Krishna replies a Brahmachari (student, bachelor) and Grihastha (householder) should apply the tilaka on the forehead after reciting the hymn told in the Vasudeva Upanishad. The hymn dedicated to Vishnu-Krishna, praising Achyuta (the indestructible), Govinda (the protector of cows), one who holds the discus, mace and conch, the Lotus-eyed one who resides in Dwarka, the capital of Krishna. The text suggests that a Vanaprastha may mark the tilaka on 12 other parts of his body after reciting the Vishnu gayatri hymn or the 12 names of Vishnu, namely Keshava, Narayana, Madhava, Govinda, Vishnu, Madhusudana, Trivikrama, Vamana, Sridhara, Hrishikesha, Padmanabha and Damodara. The Sannyasi (renouncer) should anoint the Urdhava Pundra on his forehead with his ring finger chanting Om.

- Significance
The three lines of the Urdhva Pundra are related to the Hindu Trinity (Trimurti) of deities - Brahma, Vishnu, Shiva; the first three Vedic scriptures - Rigveda, Yajurveda and Samaveda; three upper worlds Bhu, Bhuva, Svar, the three syllables of Om - Aa, Uu, Ma; three states of existence - awakening, dreaming, asleep and the three bodies - Sthula, Sukshma, and Karana. Thus, one should wear the Urdhva tilaka, as sign of the Lord of Om.

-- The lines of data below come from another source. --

Definition pack_external_assets docs (run_start : string) (next_seq : Z) ext reg
  : Result (list Document * Z) BsrsError * gmap string string :=
  let '(r, dr) := pack_docs run_start next_seq ext docs (mkDrain None ∅ reg) in
  (let! packed := r in
   if uncovered ext (dr_received dr) then
     Err (PlanE ("Received `stream_datum` for the data keys " +:+ debug_set (dr_received dr)
                 +:+ ", but the descriptor's 'STREAM:' data keys are " +:+ debug_list ext
                 +:+ "; every external data key must receive a `stream_datum` in the same drain"))
   else Ok (packed, default 0%Z (dr_width dr)),
   dr_registry dr).

(** The drain of [collect_object]: number the datums from the stream's next number,
    then advance its counter by the width. *)
Definition drain_assets (stream : string) docs (b : RunBundler)
  : Result (list Document) BsrsError * RunBundler :=
  match peek_next_seq stream (bundle b) with
  | None => (Err (PlanE ("Collect stream `" +:+ stream
                         +:+ "` has a descriptor but no sequence counter")), b)
  | Some next_seq =>
      let external_keys := default [] (external_data_keys stream (bundle b)) in
      let '(r, reg) := pack_external_assets docs (bd_start_uid b) next_seq external_keys
                         (stream_resource_data_keys b) in
      let b := set_resource_keys reg b in
      match r with
      | Err e => (Err e, b)
      | Ok (packed, width) =>
          (Ok packed,
           if (0 <? width)%Z then set_bundle (advance_seq stream width (bundle b)).2 b else b)
      end
  end.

The text declares that a sage should wear four things Urdhva (upward) - "stick, bravery, yoga and Urdhva Pundra". He would attain emancipation.

===Meditation===
The later verses of Vasudeva Upanisad describe meditation on Vasudeva, as a form of Yoga. The yogin, asserts the text, should look at his inner most self, Atman as Vasudeva. This goal of meditation, and methodology of worship, is found in Pancaratra Agamas, Puranas and other texts of the Vaishnavism tradition. These texts, states Srinivaschari, assert that Sat (Truth), Atman and Upanishadic concept of Brahman denote the Vedantic metaphysics of Ultimate Reality, and declare all three to be synonymous with Vasudeva. The term Vasudeva itself is synonymous with Vishnu and Vasudeva.

===Closing===
The Vasudeva Upanishad ends with a hymn from section 1.22 of the Rigveda:

And the highest step of Vishnu
The patrons see for ever
 Like an eye, stationed in heaven.
And wondering over this highest step
Of Vishnu, the priests, wide-awake,
Enkindle the sacrificial fire.

This hymn also appears at the closing of Nrisimha Tapaniya Upanishad, Skanda Upanishad, Muktika Upanishad, as well as in the last chapter of the Aruni Upanishad, an ancient Sannyasa Upanishad.